I don't understand people that think the world, or someone else, owes them a living. I never have, and never will. That goes equally for people who twist reality to fit their views and blame someone else for things that happen to them. I assure you that if my brother were to read this, he'd send me pages of excuses why I'm work, and claim that I was wrong, or twisting things. So I'm not even going to try and but a disclaimer in here, should someone take offense to what I've written, keep in mind I'm keeping things deliberately vague, and other than my brother, not mentioning anyone specifically.
I'm suddenly reminded of my divorce.
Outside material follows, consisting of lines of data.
Lemma strip_length (s : str) : List.length (strip s) <= List.length s.
Proof.
  unfold strip.
  destruct (lstrip_suffix 0 s) as [a Ha].
  destruct (rstrip_prefix (lstrip 0 s)) as [b Hb].
  rewrite Ha at 2. rewrite length_app. rewrite Hb at 2. rewrite length_app. lia.
Qed.

(** The text that [strip_html] returns holds no tag: it has no [<] that is
    followed by one character or more other than [>] and then by a [>].
    It is not longer than the markup it was made from. *)
Theorem strip_html_no_markup (html : str) :
  has_markup (strip_html html) = false
  /\ (forall a x b,
        strip_html html = a ++ LT :: x ++ GT :: b -> x = [] \/ In GT x)
  /\ List.length (strip_html html) <= List.length html.
Proof.
  assert (H : has_markup (strip_html html) = false).
  { unfold strip_html. apply strip_no_markup, collapse_spaces_no_markup,
      sub_tags_no_markup. }
  split; [exact H|]. split.
  - intros a x b E.
    destruct x as [|y x]; [now left|]. right.
    destruct (in_dec ascii_dec GT (y :: x)) as [Hin|Hn]; [exact Hin|].
    exfalso. apply not_true_iff_false in H. apply H.
    apply has_markup_iff. exists a, (y :: x), b.
    split; [exact E|]. split; [discriminate|exact Hn].
  - unfold strip_html.
    pose proof (strip_length (collapse_spaces 0 false (sub_tags false html))).
    pose proof (collapse_spaces_length 0 false (sub_tags false html)).
    pose proof (sub_tags_length false html). lia.
Qed.

(** *** The whitespace of the text *)

Lemma space_len_space (s : str) : space_len (" "%char :: s) = 1.
Proof. reflexivity. Qed.

(** A character that is no whitespace does not become one when a space
    takes the place of its second or third neighbour. *)
Lemma space_len_second_space (c c1 : ascii) (s1 x : str) :
  space_len (c :: c1 :: s1) = 0 -> space_len (c :: " "%char :: x) = 0.
Proof.
  unfold space_len. cbn [map].
  change (nat_of_ascii " ") with 32.
  set (b := nat_of_ascii c). set (b1 := nat_of_ascii c1).
  destruct (((9 <=? b) && (b <=? 13)) || ((28 <=? b) && (b <=? 32)));
    [discriminate|]. intros _.
  destruct (b =? 194), (b =? 225), (b =? 226), (b =? 227);
    destruct x as [|x2 x]; reflexivity.
Qed.

Lemma space_len_third_space (c c1 c2 : ascii) (s2 x : str) :
  space_len (c :: c1 :: c2 :: s2) = 0 ->
  space_len (c :: c1 :: " "%char :: x) = 0.
Proof.
  unfold space_len. cbn [map].
  change (nat_of_ascii " ") with 32.
  set (b := nat_of_ascii c). set (b1 := nat_of_ascii c1).
  set (b2 := nat_of_ascii c2).
  destruct (((9 <=? b) && (b <=? 13)) || ((28 <=? b) && (b <=? 32)));
    [discriminate|].
  destruct ((b =? 194) && ((b1 =? 133) || (b1 =? 160))); [discriminate|].
  intros _.
  destruct (b =? 225), (b =? 226), (b =? 227), (b1 =? 154), (b1 =? 128),
    (b1 =? 129); reflexivity.
Qed.

(** Nor when the text after it ends earlier. *)
Lemma space_len_cut (a b : str) : space_len (a ++ b) = 0 -> space_len a = 0.
Proof.
  destruct a as [|c [|c1 [|c2 a]]]; try reflexivity.
  - unfold space_len. cbn [map app].
    destruct (((9 <=? nat_of_ascii c) && (nat_of_ascii c <=? 13))
              || ((28 <=? nat_of_ascii c) && (nat_of_ascii c <=? 32)));
      [|reflexivity].
    destruct b as [|x b]; [tauto|]. cbn [map]. tauto.
  - unfold space_len. cbn [map app].
    destruct (((9 <=? nat_of_ascii c) && (nat_of_ascii c <=? 13))
              || ((28 <=? nat_of_ascii c) && (nat_of_ascii c <=? 32)));
      [tauto|].
    destruct ((nat_of_ascii c =? 194)
              && ((nat_of_ascii c1 =? 133) || (nat_of_ascii c1 =? 160)));
      [tauto|reflexivity].
  - tauto.
Qed.

(** A kept character is no whitespace in the result of the second pass. *)
Lemma space_len_collapse_head (c : ascii) (s : str) :
  space_len (c :: s) = 0 ->
  space_len (c :: collapse_spaces 0 false s) = 0.
Proof.
  intros H. destruct s as [|c1 s1]; [exact H|].
  cbn [collapse_spaces]. destruct (space_len (c1 :: s1)) as [|n].
  - destruct s1 as [|c2 s2]; [exact H|].
    cbn [collapse_spaces]. destruct (space_len (c2 :: s2)) as [|m].
    + exact H.
    + change (lit " " ++ collapse_spaces m true s2)
        with (" "%char :: collapse_spaces m true s2).
      exact (space_len_third_space _ _ _ _ _ H).
  - change (lit " " ++ collapse_spaces n true s1)
      with (" "%char :: collapse_spaces n true s1).
    exact (space_len_second_space _ _ _ _ H).
Qed.

(** Within a run, the second pass goes on to a character that is no
    whitespace. *)
Lemma space_len_collapse_run (skip : nat) (s : str) :
  space_len (collapse_spaces skip true s) = 0.
Proof.
  revert skip. induction s as [|c s IH]; intros skip; [reflexivity|].
  cbn [collapse_spaces]. destruct skip as [|k]; [|apply IH].
  destruct (space_len (c :: s)) as [|n] eqn:E.
  - now apply space_len_collapse_head.
  - cbn [app]. apply IH.
Qed.

Lemma collapse_spaces_single (skip : nat) (in_run : bool) (s : str) :
  spaces_single (collapse_spaces skip in_run s) = true.
Proof.
  revert skip in_run. induction s as [|c s IH]; intros skip in_run;
    [reflexivity|].
  cbn [collapse_spaces]. destruct skip as [|k]; [|apply IH].
  destruct (space_len (c :: s)) as [|n] eqn:E.
  - cbn [spaces_single]. rewrite (space_len_collapse_head _ _ E). apply IH.
  - destruct in_run; cbn [app]; [apply IH|].
    change (lit " " ++ collapse_spaces n true s)
      with (" "%char :: collapse_spaces n true s).
    cbn [spaces_single]. rewrite space_len_space, space_len_collapse_run, IH.
    reflexivity.
Qed.

Lemma spaces_single_inv (c : ascii) (s : str) (n : nat) :
  spaces_single (c :: s) = true -> space_len (c :: s) = S n ->
  c = " "%char /\ n = 0 /\ space_len s = 0 /\ spaces_single s = true.
Proof.
  cbn [spaces_single]. intros H E. rewrite E in H.
  apply andb_true_iff in H as [H Hs]. apply andb_true_iff in H as [Hc Hl].
  apply Ascii.eqb_eq in Hc. subst c. apply Nat.eqb_eq in Hl.
  rewrite space_len_space in E. repeat split; [congruence|assumption..].
Qed.

Lemma spaces_single_tail (c : ascii) (s : str) :
  spaces_single (c :: s) = true -> spaces_single s = true.
Proof.
  intros H. destruct (space_len (c :: s)) as [|n] eqn:E.
  - cbn [spaces_single] in H. now rewrite E in H.
  - now destruct (spaces_single_inv _ _ H E) as (_ & _ & _ & Hs).
Qed.

Lemma lstrip_single (s : str) :
  spaces_single s = true ->
  space_len (lstrip 0 s) = 0 /\ spaces_single (lstrip 0 s) = true.
Proof.
  intros H. destruct s as [|c s]; [now split|].
  cbn [lstrip]. destruct (space_len (c :: s)) as [|n] eqn:E; [now split|].
  destruct (spaces_single_inv _ _ H E) as (_ & -> & Hl & Hs).
  destruct s as [|c' s]; [now split|].
  cbn [lstrip]. rewrite Hl. now split.
Qed.

Lemma spaces_single_prefix (a b : str) :
  spaces_single (a ++ b) = true -> spaces_single a = true.
Proof.
  induction a as [|c a IH]; [reflexivity|]. intros H.
  change ((c :: a) ++ b) with (c :: (a ++ b)) in H.
  destruct (space_len (c :: a ++ b)) as [|n] eqn:E.
  - cbn [spaces_single] in *. rewrite E in H.
    rewrite (space_len_cut (c :: a) b E). now apply IH.
  - destruct (spaces_single_inv _ _ H E) as (-> & _ & Hl & Hs).
    cbn [spaces_single]. rewrite space_len_space, Ascii.eqb_refl.
    rewrite (space_len_cut a b Hl), (IH Hs). reflexivity.
Qed.

Lemma all_space_space (s : str) :
  all_space 0 (" "%char :: s) = all_space 0 s.
Proof. reflexivity. Qed.

Lemma rstrip_nil (s : str) :
  rstrip s = [] -> s = [] \/ all_space 0 s = true.
Proof.
  destruct s as [|c s]; [now left|]. cbn [rstrip].
  destruct (all_space 0 (c :: s)); [now right|discriminate].
Qed.

Lemma rstrip_no_final_space (s : str) : no_final_space (rstrip s) = true.
Proof.
  induction s as [|c s IH]; [reflexivity|].
  cbn [rstrip]. destruct (all_space 0 (c :: s)) eqn:E; [reflexivity|].
  destruct (rstrip s) as [|x y] eqn:Er.
  - cbn [no_final_space]. apply negb_true_iff, Ascii.eqb_neq. intros ->.
    rewrite all_space_space in E.
    destruct (rstrip_nil _ Er) as [->|H]; [discriminate|congruence].
  - exact IH.
Qed.

(** The whitespace of the result of [strip] after the second pass: the
    text starts with no whitespace, ends with none, and holds single spaces
    only. *)
Lemma strip_single (s : str) :
  spaces_single s = true ->
  space_len (strip s) = 0 /\ spaces_single (strip s) = true
  /\ no_final_space (strip s) = true.
Proof.
  intros H. unfold strip.
  destruct (lstrip_single _ H) as [Hl Hs].
  destruct (rstrip_prefix (lstrip 0 s)) as [b Hb].
  split; [|split].
  - rewrite Hb in Hl. exact (space_len_cut _ _ Hl).
  - rewrite Hb in Hs. exact (spaces_single_prefix _ _ Hs).
  - apply rstrip_no_final_space.
Qed.

Lemma no_final_space_app (a : str) :
  no_final_space (a ++ [" "%char]) = false.
Proof.
  induction a as [|c a IH]; [reflexivity|].
  destruct a as [|c' a]; [reflexivity|]. exact IH.
Qed.

Lemma spaces_single_suffix (a t : str) :
  spaces_single (a ++ t) = true -> spaces_single t = true.
Proof.
  induction a as [|c a IH]; [tauto|]. intros H.
  apply IH. exact (spaces_single_tail _ _ H).
Qed.

(** The whitespace of the text of [strip_html] is normal: wherever a
    whitespace character stands in it, it is a space, it is not the first
    and not the last character, and the character after it is no
    whitespace. *)
Theorem strip_html_spaces (html : str) (a t : str) :
  strip_html html = a ++ t ->
  space_len t <> 0 ->
  a <> [] /\ exists t', t = " "%char :: t' /\ t' <> [] /\ space_len t' = 0.
Proof.
  intros E Ht.
  destruct (strip_single (collapse_spaces 0 false (sub_tags false html))
              (collapse_spaces_single 0 false _)) as (H0 & Hs & Hf).
  fold (strip_html html) in H0, Hs, Hf. rewrite E in H0, Hs, Hf.
  split.
  - intros ->. now apply Ht.
  - apply spaces_single_suffix in Hs.
    destruct t as [|c t']; [now elim Ht|].
    destruct (space_len (c :: t')) as [|n] eqn:El; [now elim Ht|].
    destruct (spaces_single_inv _ _ Hs El) as (-> & _ & Hl & _).
    exists t'. split; [reflexivity|]. split; [|exact Hl].
    intros ->. now rewrite no_final_space_app in Hf.
Qed.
Earl accused me of costing him friends, because people we'd know, or that he'd known, wanted nothing to do with him when they found out his true colors so to speak. He'd even insisted that some of our mutual friends choose him or me. I on the other hand refused to stoop to that level of nonsense. So the friends he forced to choose said, well She's (me) not forcing us to choose, but you are, so we'll choose her, goodbye if you're going to be that way. Yeah that went exceptionally well. NOT!